**ACTIVITY**
The answer must be every line of the data that holds the word "Require".

**EXERCISE DATA**
***

(* ===== verification/Cli.v ===== *)
(** * The command-line tool (src/src/bin/hart-link.rs)

    [main] and [execute] of the parsed arguments; what it prints is a value of [CliOutput], the pretty
    printing of reports being Rust's. The arguments are the bytes of the strings where the
    code looks at bytes. *)
From S2P Require Import Prelude Chars Wire Decoder DecoderSpec Catalog Codec Operation.
From S2P Require Import OperationProps Inspect InspectProps.

Inductive CliCommand :=
  | CliInspectHex (value : bytes)
  | CliInspectBase64 (value : text)
  | CliInspectExchange (request response : bytes)
  | CliBuild (address command : Z) (data : bytes).

Inductive CliOutput :=
  | PrintFrame (report : FrameReport)
  | PrintExchange (report : ExchangeReport)
  | PrintLine (line : bytes).

(** The error texts: a message of the inspection, a fixed one, or one formatted from a value. *)
Inductive CliError :=
  | CliIssue (m : IssueMessage)
  | CliOddDigits
  | CliInvalidDigit (index : Z)
  | CliWire (e : WireError)
  | CliOperation (e : OperationError).

Definition nibble (byte : Z) : option Z :=
  if in_range 48 57 byte then Some (byte - 48)
  else if in_range 97 102 byte then Some (byte - 97 + 10)
  else if in_range 65 70 byte then Some (byte - 65 + 10)
  else None.

(** The map over the pairs, collected up to the first error; the shift is on a [u8]. *)
Fixpoint collect_pairs (index : Z) (compact : bytes) : result CliError bytes :=
  match compact with
  | a :: b :: compact =>
      let? high := ok_or (nibble a) (CliInvalidDigit index) ;;
      let? low := ok_or (nibble b) (CliInvalidDigit index) ;;
      let? rest := collect_pairs (index + 1) compact ;;
      Ok (Z.lor (Z.land (Z.shiftl high 4) 0xff) low :: rest)
  | _ => Ok []
  end.

Definition decode_hex (value : bytes) : result CliError bytes :=
  let compact := List.filter (fun byte => negb (is_ascii_whitespace byte)) value in
  return_if negb (zlen compact mod 2 =? 0) err CliOddDigits ;;
  collect_pairs 0 compact.

(** [{byte:02X}]. *)
Definition hex_digit (n : Z) : Z := if n <? 10 then 48 + n else 55 + n.
Definition encode_hex (l : bytes) : bytes :=
  concat (map (fun byte => [hex_digit (byte / 16); hex_digit (byte mod 16)]) l).

Section Execute.
Context (base64_decode : text -> option bytes).

Definition issue {A} (r : result InspectionIssue A) : result CliError A :=
  result_map_err (fun i => CliIssue (iss_message i)) r.

Definition cli_execute (command : CliCommand) : result CliError CliOutput :=
  match command with
  | CliInspectHex value =>
      let? report := issue (inspect_hex value) ;;
      Ok (PrintFrame report)
  | CliInspectBase64 value =>
      let? report := issue (inspect_base64 base64_decode value) ;;
      Ok (PrintFrame report)
  | CliInspectExchange request response =>
      let? request := decode_hex request ;;
      let? response := decode_hex response ;;
      let? report := issue (inspect_exchange request response) ;;
      Ok (PrintExchange report)
  | CliBuild address command data =>
      let? address := result_map_err CliWire (Address_polling address Primary) ;;
      let? data := decode_hex data ;;
      let? l :=
        result_map_err CliOperation
          (let? frame := Request_to_frame (Request_new address (CommandCode_new command) data) ;;
           result_map_err OpWire (Frame_encode frame)) ;;
      Ok (PrintLine (encode_hex l))
  end.

(** The parser of the arguments ends the process itself, with a code of its own, when there is
    no command in them. *)
Inductive ExitCode := ExitSuccess | ExitFailure | ExitParser (code : Z).

(** What the process printed: a report on the output, a message on the error stream. *)
Inductive Printed :=
  | PrintedNothing
  | Stdout (output : CliOutput)
  | Stderr (message : CliError).

Definition cli_main {A} (parse : A -> Z + CliCommand) (arguments : A) : ExitCode * Printed :=
  match parse arguments with
  | inl code => (ExitParser code, PrintedNothing)
  | inr command =>
      match cli_execute command with
      | Ok output => (ExitSuccess, Stdout output)
      | Err message => (ExitFailure, Stderr message)
      end
  end.
End Execute.

(** ** The command-line tool: properties *)

Lemma hex_digit_nibble n :
  0 <= n < 16 -> hex_nibble (hex_digit n) = Some n /\ is_ascii_whitespace (hex_digit n) = false.
Proof.
  intros Hn. unfold hex_digit, hex_nibble, is_ascii_whitespace, in_range.
  destruct (Z.ltb_spec n 10).
  - rewrite !(proj2 (Z.leb_le _ _)) by lia. cbn [andb]. split; [f_equal; lia|].
    by rewrite !(proj2 (Z.eqb_neq _ _)) by lia.
  - rewrite (proj2 (Z.leb_gt (55 + n) 57)), (proj2 (Z.leb_gt 97 (55 + n))) by lia.
    rewrite !andb_false_r, andb_false_l, !(proj2 (Z.leb_le _ _)) by lia. cbn [andb].
    split; [f_equal; lia|]. by rewrite !(proj2 (Z.eqb_neq _ _)) by lia.
Qed.

(** What is printed are the digits of the bytes and nothing else. *)
Lemma encode_hex_pairs l :
  all_u8 l -> hex_digits (encode_hex l) = encode_hex l /\ hex_pairs (encode_hex l) l.
Proof.
  induction 1 as [|b l Hb _ [IH1 IH2]]; [by split; [|constructor]|].
  unfold encode_hex, hex_digits in *. cbn [map concat app List.filter].
  unfold is_u8 in Hb.
  destruct (hex_digit_nibble (b / 16)) as [H1 W1]; [Z.to_euclidean_division_equations; lia|].
  destruct (hex_digit_nibble (b mod 16)) as [H2 W2]; [Z.to_euclidean_division_equations; lia|].
  rewrite W1, W2. cbn [negb]. rewrite IH1. split; [done|].
  replace b with (b / 16 * 16 + b mod 16) at 3 by (Z.to_euclidean_division_equations; lia).
  by constructor.
Qed.

Lemma collect_pairs_run index digits l : hex_pairs digits l -> collect_pairs index digits = Ok l.
Proof.
  intros Hp. revert index. induction Hp as [|a b hi lo digits l Ha Hb _ IH]; intros index; [done|].
  cbn [collect_pairs]. change nibble with hex_nibble. rewrite Ha, Hb. cbn [ok_or result_bind].
  rewrite IH. cbn [result_bind]. by rewrite hex_join by (by eapply hex_nibble_range).
Qed.

Lemma decode_hex_run value l : hex_pairs (hex_digits value) l -> decode_hex value = Ok l.
Proof.
  intros Hp. unfold decode_hex. fold (hex_digits value).
  rewrite (proj2 (hex_pairs_bytes _ _ Hp)), Z.mul_comm, Z_mod_mult. cbn.
  by apply collect_pairs_run.
Qed.

Lemma decode_hex_u8 value l : decode_hex value = Ok l -> all_u8 l.
Proof.
  unfold decode_hex. destruct (negb _); [done|]. generalize 0.
  generalize (List.filter (fun byte => negb (is_ascii_whitespace byte)) value). intros compact index.
  revert index l. remember (length compact) as n eqn:Hn.
  revert compact Hn. induction n as [n IH] using lt_wf_ind. intros compact -> index l.
  destruct compact as [|a [|b compact]]; cbn [collect_pairs]; [by intros [= <-]..|].
  change nibble with hex_nibble.
  destruct (hex_nibble a) as [hi|] eqn:Ha; [|done]. destruct (hex_nibble b) as [lo|] eqn:Hb; [|done].
  cbn [ok_or result_bind]. intros H. apply result_bind_Ok in H as (rest & Hr & [= <-]).
  apply hex_nibble_range in Ha, Hb. constructor; [|eapply IH; [|reflexivity|exact Hr]; cbn; lia].
  rewrite hex_join by done. unfold is_u8. lia.
Qed.

(** A printed line reads back as the bytes it shows. *)
Lemma hex_roundtrip l : all_u8 l -> decode_hex (encode_hex l) = Ok l.
Proof. intros Hl. destruct (encode_hex_pairs l Hl) as [E Hp]. apply decode_hex_run. by rewrite E. Qed.

(** What the tool builds it can inspect: the line printed for a short address, a command and
    its data is reported, by the same tool, as a request to that address with that command
    and that much data; and it is built exactly when the address is in range, the data is
    hexadecimal and fits one frame. *)
Theorem built_frames_inspect (base64_decode : text -> option bytes) (address command : Z)
    (text l : bytes) :
  is_u8 address -> is_u16 command -> command <> 31 -> decode_hex text = Ok l -> zlen l <= isize_max ->
  match cli_execute base64_decode (CliBuild address command text) with
  | Ok output =>
      exists line report, output = PrintLine line
        /\ cli_execute base64_decode (CliInspectHex line) = Ok (PrintFrame report)
        /\ fr_kind report = KindRequest /\ fr_address report = Polling address Primary
        /\ fr_command report = CommandCode_new command /\ fr_data_length report = zlen l
  | Err _ => 63 < address \/ 255 < zlen l + (if 255 <? command then 2 else 0)
  end.
Proof.
  intros Ha Hc H31 Hl Hmax. cbn [cli_execute]. unfold Address_polling.
  destruct (Z.ltb_spec 63 address); [by left|]. cbn [result_map_err result_bind].
  rewrite Hl. cbn [result_bind]. set (r := Request_new (Polling address Primary) (CommandCode_new command) l).
  destruct (Request_to_frame r) as [f|e] eqn:Hf.
  - assert (Ht : Request_typed r).
    { split; cbn; try done; [unfold is_u8 in *; lia|by eapply decode_hex_u8]. }
    pose proof (request_frame_wf r f Ht Hf) as Hwf.
    cbn [result_bind]. rewrite Frame_encode_ok by apply Hwf. fold (frame_encoding f).
    cbn [result_map_err result_bind].
    assert (He : Frame_encode f = Ok (frame_encoding f)) by (apply Frame_encode_ok; apply Hwf).
    destruct (inspect_request r f Hmax Hc H31 Hf) as (rep & Hi & Hk & Hcmd & Haddr & Hlen & _).
    assert (Hpf : frame_preambles f = 5 /\ frame_repair f = None).
    { apply Request_to_frame_Ok in Hf as (-> & _); [done|done]. }
    destruct Hpf as [Hp5 Hrep].
    assert (Hu : all_u8 (frame_encoding f)).
    { unfold frame_encoding. pose proof (Frame_body_u8 f Hwf) as Hb. rewrite !Forall_app. split_and!.
      - apply Forall_replicate. by vm_compute.
      - done.
      - constructor; [by apply xor_checksum_u8|done]. }
    destruct (encode_hex_pairs _ Hu) as [Ed Hpairs].
    exists (encode_hex (frame_encoding f)), rep. split; [done|].
    assert (Hx : inspect_hex (encode_hex (frame_encoding f)) = Ok rep).
    { apply (proj1 hex_and_exchange_inspection). split.
      - pose proof (encoding_bounded f _ Hwf He). rewrite (proj2 (hex_pairs_bytes _ _ Hpairs)).
        unfold MAXIMUM_INSPECTION_TEXT_BYTES. pose proof (zlen_nonneg (frame_encoding f)). lia.
      - exists (frame_encoding f). rewrite Ed. split; [done|].
        rewrite (inspect_encoded f) by (done || lia). done. }
    rewrite Hx. by split_and!.
  - cbn [result_bind result_map_err]. right.
    rewrite Request_to_frame_spec in Hf by done.
    destruct (Request_validate r) as [[]|] eqn:Hv; [done|].
    destruct (Z.leb_spec (zlen l + (if 255 <? command then 2 else 0)) 255) as [Hle|]; [|done].
    assert (Hok : Request_validate r = Ok tt); [|congruence].
    apply Request_validate_Ok; [done|]. done.
Qed.

Lemma built_frames_inspect_witness :
  exists line report,
    cli_execute (fun _ => None) (CliBuild 3 0x1234 [48; 97; 32; 70; 70]) = Ok (PrintLine line)
    /\ cli_execute (fun _ => None) (CliInspectHex line) = Ok (PrintFrame report)
    /\ fr_data_length report = 2.
Proof.
  pose proof (built_frames_inspect (fun _ => None) 3 0x1234 [48; 97; 32; 70; 70] [10; 255]) as Hb.
  assert (H : is_u8 3 /\ is_u16 0x1234 /\ 0x1234 <> 31) by (unfold is_u8, is_u16; lia).
  specialize (Hb (proj1 H) (proj1 (proj2 H)) (proj2 (proj2 H)) eq_refl ltac:(by vm_compute)).
  destruct (cli_execute (fun _ => None) (CliBuild 3 0x1234 [48; 97; 32; 70; 70])) as [o|e] eqn:E;
    [|vm_compute in E; discriminate E].
  destruct Hb as (line & report & -> & Hi & _ & _ & _ & Hd). by exists line, report.
Defined.

(** An odd number of digits is an error and nothing else is printed. *)
Example odd_digits_fail :
  cli_main (fun _ => None) inr (CliBuild 3 48 [48; 97; 32; 70])
  = (ExitFailure, Stderr CliOddDigits).
Proof. reflexivity. Qed.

***

**TASK OUTPUT**
From S2P Require Import Prelude Chars Wire Decoder DecoderSpec Catalog Codec Operation.
From S2P Require Import OperationProps Inspect InspectProps.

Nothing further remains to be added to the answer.